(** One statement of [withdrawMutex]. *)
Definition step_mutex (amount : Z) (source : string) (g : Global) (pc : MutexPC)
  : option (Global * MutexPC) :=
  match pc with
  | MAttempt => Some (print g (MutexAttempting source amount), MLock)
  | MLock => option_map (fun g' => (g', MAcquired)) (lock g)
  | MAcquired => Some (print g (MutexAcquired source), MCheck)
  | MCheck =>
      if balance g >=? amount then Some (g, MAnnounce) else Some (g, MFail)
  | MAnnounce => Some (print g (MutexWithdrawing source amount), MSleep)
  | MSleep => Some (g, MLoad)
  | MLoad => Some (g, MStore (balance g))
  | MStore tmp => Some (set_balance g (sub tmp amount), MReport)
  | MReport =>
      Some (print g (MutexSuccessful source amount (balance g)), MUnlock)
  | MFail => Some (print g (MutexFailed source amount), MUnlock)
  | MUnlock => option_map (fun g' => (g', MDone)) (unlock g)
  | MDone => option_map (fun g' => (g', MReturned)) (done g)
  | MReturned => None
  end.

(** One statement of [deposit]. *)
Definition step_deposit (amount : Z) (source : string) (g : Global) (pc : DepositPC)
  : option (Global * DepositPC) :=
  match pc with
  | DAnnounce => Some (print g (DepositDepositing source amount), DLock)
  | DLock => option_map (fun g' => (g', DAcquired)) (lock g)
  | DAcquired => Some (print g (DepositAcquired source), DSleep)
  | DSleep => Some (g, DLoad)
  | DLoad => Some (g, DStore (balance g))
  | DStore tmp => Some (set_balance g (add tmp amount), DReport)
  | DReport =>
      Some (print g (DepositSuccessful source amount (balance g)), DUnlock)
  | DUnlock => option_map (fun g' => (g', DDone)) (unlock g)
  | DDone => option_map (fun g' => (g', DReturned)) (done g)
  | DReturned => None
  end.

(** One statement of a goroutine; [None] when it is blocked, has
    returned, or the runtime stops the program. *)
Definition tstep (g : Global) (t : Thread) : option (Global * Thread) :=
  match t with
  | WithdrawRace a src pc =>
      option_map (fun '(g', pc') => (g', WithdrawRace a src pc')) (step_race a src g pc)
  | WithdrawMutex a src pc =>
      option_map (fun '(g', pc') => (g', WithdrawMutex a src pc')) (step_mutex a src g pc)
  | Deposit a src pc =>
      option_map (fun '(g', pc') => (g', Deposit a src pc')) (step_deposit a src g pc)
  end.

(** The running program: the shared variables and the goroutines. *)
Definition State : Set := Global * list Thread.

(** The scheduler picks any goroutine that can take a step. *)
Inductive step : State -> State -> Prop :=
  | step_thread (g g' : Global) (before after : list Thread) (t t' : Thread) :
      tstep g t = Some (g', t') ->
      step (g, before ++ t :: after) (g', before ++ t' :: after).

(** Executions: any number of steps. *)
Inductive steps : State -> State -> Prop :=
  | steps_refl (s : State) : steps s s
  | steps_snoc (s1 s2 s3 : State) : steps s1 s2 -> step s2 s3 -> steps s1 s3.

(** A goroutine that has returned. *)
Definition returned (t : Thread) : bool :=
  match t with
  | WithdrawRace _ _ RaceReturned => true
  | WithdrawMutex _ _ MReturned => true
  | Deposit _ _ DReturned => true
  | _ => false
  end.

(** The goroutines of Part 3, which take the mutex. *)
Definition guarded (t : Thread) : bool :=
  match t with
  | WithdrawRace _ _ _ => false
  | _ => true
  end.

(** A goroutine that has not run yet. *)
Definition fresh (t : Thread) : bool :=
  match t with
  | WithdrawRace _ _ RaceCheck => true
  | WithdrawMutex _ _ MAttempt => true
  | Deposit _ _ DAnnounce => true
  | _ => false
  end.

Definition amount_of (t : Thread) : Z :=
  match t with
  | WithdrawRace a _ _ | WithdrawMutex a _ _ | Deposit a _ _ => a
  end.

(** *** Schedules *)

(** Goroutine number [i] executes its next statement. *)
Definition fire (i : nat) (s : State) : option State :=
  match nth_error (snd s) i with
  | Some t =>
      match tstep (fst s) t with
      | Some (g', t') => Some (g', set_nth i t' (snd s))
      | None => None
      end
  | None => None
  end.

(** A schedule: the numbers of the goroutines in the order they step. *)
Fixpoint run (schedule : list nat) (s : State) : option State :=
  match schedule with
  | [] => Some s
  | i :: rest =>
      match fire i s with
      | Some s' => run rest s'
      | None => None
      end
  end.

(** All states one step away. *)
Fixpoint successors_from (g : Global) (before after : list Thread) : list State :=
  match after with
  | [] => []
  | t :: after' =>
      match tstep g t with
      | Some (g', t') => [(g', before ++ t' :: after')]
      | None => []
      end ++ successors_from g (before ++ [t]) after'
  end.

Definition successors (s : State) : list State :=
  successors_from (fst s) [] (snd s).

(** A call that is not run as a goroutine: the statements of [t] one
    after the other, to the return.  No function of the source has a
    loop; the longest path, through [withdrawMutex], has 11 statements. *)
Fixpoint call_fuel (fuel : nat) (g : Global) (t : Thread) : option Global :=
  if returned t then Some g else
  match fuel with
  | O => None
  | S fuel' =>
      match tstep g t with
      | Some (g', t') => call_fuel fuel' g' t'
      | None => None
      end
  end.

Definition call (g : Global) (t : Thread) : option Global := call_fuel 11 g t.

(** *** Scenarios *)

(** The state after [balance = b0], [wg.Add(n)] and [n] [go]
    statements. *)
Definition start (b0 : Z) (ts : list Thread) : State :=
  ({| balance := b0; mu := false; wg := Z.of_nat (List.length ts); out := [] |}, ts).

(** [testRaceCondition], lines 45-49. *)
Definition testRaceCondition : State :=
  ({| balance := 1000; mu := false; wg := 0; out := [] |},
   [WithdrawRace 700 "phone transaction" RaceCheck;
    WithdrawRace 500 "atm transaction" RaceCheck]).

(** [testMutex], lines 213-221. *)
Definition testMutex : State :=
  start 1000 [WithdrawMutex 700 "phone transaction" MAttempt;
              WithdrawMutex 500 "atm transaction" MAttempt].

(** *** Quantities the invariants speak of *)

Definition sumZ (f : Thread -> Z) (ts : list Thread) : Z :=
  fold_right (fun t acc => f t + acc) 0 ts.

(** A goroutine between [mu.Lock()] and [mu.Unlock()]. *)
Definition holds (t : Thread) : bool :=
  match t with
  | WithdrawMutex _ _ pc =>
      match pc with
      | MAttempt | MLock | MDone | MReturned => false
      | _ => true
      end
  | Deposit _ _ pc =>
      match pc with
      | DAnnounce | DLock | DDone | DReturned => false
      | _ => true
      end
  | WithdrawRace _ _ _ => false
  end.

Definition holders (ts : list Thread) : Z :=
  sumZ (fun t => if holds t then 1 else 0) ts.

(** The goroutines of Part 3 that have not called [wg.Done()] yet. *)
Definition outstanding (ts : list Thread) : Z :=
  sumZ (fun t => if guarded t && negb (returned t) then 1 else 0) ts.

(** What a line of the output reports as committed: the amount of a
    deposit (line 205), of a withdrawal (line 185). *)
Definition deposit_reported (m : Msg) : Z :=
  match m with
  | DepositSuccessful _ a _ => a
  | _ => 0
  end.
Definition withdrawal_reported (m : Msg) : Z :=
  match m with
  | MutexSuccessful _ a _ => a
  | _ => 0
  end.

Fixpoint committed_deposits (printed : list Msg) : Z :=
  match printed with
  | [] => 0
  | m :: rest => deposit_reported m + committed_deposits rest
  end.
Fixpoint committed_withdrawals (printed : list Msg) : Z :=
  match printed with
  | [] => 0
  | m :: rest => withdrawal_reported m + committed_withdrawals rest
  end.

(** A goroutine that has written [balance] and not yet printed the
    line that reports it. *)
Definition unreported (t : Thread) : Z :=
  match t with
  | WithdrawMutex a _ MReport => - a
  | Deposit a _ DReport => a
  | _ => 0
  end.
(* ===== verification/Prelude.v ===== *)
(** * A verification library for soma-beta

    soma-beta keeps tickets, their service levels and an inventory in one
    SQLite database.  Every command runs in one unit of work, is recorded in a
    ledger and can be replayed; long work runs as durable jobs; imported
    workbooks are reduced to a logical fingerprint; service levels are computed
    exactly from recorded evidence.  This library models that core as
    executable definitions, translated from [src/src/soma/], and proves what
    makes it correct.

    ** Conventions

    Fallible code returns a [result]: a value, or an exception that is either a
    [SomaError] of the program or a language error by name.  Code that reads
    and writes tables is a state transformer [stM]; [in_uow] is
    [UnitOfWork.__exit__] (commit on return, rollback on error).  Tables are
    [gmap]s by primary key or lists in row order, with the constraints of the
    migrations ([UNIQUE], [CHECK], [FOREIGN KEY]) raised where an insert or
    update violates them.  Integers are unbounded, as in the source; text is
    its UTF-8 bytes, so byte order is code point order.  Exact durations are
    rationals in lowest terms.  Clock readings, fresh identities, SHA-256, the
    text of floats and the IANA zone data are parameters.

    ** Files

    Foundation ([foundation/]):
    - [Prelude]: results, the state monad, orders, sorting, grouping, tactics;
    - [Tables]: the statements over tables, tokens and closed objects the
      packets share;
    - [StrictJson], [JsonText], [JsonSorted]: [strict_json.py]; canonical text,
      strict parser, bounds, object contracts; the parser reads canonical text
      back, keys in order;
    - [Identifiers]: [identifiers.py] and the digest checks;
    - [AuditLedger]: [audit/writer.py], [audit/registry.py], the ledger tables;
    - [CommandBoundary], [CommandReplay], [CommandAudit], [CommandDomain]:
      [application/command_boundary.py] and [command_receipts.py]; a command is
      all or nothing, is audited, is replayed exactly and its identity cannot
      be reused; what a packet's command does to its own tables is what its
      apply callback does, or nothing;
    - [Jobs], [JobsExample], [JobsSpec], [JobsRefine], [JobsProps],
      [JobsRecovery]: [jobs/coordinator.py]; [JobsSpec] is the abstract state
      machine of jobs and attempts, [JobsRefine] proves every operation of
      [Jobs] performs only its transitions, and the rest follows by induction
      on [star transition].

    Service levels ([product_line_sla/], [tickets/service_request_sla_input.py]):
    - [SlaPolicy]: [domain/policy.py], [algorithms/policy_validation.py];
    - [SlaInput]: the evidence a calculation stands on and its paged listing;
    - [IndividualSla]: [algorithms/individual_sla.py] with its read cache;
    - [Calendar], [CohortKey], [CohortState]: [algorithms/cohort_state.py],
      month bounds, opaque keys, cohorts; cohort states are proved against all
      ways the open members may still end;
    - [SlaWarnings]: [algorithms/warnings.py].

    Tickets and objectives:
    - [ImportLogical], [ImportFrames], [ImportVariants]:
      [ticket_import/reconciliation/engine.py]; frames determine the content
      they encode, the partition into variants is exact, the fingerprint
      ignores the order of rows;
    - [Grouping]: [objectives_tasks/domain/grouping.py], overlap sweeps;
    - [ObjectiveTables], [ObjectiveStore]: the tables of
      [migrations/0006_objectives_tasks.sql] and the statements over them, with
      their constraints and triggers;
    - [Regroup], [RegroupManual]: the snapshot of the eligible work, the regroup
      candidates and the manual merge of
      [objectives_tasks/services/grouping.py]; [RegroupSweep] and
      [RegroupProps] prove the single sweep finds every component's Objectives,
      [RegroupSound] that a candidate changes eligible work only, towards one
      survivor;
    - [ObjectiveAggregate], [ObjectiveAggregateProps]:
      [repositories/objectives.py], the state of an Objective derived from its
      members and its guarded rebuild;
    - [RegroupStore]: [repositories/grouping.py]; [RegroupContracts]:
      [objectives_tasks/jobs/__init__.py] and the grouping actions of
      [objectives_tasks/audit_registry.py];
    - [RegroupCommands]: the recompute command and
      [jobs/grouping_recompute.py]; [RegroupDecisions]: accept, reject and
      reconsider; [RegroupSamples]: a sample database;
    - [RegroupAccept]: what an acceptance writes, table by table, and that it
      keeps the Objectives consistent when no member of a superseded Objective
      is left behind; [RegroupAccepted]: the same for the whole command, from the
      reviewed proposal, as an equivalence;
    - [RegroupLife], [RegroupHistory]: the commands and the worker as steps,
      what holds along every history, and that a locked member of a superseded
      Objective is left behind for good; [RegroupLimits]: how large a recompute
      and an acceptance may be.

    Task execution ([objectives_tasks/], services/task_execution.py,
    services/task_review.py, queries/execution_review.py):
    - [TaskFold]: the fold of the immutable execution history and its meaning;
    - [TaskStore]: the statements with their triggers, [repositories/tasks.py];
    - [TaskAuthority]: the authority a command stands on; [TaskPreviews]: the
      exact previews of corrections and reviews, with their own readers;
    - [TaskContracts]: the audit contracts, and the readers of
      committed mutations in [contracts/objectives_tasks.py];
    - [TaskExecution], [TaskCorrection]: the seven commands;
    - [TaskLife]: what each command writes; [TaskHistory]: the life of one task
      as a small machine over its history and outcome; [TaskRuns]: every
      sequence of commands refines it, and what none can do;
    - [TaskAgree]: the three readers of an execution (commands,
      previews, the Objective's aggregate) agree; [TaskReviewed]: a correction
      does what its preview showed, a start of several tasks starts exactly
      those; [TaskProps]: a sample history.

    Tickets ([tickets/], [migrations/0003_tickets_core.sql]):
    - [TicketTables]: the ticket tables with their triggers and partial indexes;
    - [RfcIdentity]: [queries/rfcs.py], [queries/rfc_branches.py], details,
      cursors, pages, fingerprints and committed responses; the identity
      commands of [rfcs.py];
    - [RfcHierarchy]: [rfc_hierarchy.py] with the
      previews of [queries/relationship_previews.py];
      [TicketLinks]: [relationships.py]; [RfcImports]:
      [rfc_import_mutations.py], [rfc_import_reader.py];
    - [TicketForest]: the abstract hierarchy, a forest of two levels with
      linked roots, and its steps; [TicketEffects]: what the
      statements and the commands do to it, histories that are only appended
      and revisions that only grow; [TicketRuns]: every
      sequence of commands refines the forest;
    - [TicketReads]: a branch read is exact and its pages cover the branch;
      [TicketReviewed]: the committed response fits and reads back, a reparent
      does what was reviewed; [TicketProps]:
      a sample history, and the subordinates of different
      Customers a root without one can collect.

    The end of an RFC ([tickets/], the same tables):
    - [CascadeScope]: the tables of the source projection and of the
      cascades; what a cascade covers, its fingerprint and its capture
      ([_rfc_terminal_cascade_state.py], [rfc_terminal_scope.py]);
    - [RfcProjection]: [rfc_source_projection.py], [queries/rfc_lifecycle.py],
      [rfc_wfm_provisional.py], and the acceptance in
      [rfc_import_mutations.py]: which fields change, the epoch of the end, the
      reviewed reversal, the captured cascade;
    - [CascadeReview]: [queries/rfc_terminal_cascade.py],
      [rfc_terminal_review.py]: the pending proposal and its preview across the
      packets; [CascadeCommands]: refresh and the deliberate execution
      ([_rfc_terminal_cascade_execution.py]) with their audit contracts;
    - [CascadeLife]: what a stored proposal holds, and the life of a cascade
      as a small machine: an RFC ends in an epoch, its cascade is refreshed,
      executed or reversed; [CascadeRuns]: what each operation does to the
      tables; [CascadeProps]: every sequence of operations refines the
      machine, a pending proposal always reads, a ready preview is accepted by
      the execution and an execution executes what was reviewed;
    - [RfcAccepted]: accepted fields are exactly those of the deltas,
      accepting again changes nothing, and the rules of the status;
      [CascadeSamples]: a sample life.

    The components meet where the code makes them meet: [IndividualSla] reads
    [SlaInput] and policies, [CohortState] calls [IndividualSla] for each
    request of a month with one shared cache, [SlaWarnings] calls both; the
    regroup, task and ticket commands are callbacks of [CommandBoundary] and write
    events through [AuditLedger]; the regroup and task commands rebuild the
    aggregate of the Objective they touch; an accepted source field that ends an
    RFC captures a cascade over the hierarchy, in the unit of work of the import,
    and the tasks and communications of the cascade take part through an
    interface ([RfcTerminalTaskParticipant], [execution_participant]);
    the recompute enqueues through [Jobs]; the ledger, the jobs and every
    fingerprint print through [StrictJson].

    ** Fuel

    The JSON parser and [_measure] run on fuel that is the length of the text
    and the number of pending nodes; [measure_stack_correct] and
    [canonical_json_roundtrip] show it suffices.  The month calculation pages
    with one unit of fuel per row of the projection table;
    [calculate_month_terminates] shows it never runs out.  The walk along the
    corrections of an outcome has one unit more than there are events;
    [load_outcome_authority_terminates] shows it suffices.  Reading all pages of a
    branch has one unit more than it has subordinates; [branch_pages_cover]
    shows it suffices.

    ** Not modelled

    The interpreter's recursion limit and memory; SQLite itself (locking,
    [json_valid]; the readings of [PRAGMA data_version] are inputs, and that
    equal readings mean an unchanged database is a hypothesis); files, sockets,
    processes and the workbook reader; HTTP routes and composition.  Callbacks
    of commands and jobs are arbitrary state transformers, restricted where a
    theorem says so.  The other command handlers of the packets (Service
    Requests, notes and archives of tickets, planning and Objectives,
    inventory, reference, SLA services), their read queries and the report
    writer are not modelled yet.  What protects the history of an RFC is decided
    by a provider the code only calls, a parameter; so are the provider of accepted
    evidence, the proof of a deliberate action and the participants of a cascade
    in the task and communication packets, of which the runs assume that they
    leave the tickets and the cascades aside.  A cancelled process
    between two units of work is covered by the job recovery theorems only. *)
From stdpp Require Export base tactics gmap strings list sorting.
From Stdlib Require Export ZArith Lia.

::::::::

**Exercise:** Lines of the material may hold the string "acceptance". Copy each one that does.

**Output of the task:**
    - [RegroupAccept]: what an acceptance writes, table by table, and that it
      and an acceptance may be.
      [rfc_wfm_provisional.py], and the acceptance in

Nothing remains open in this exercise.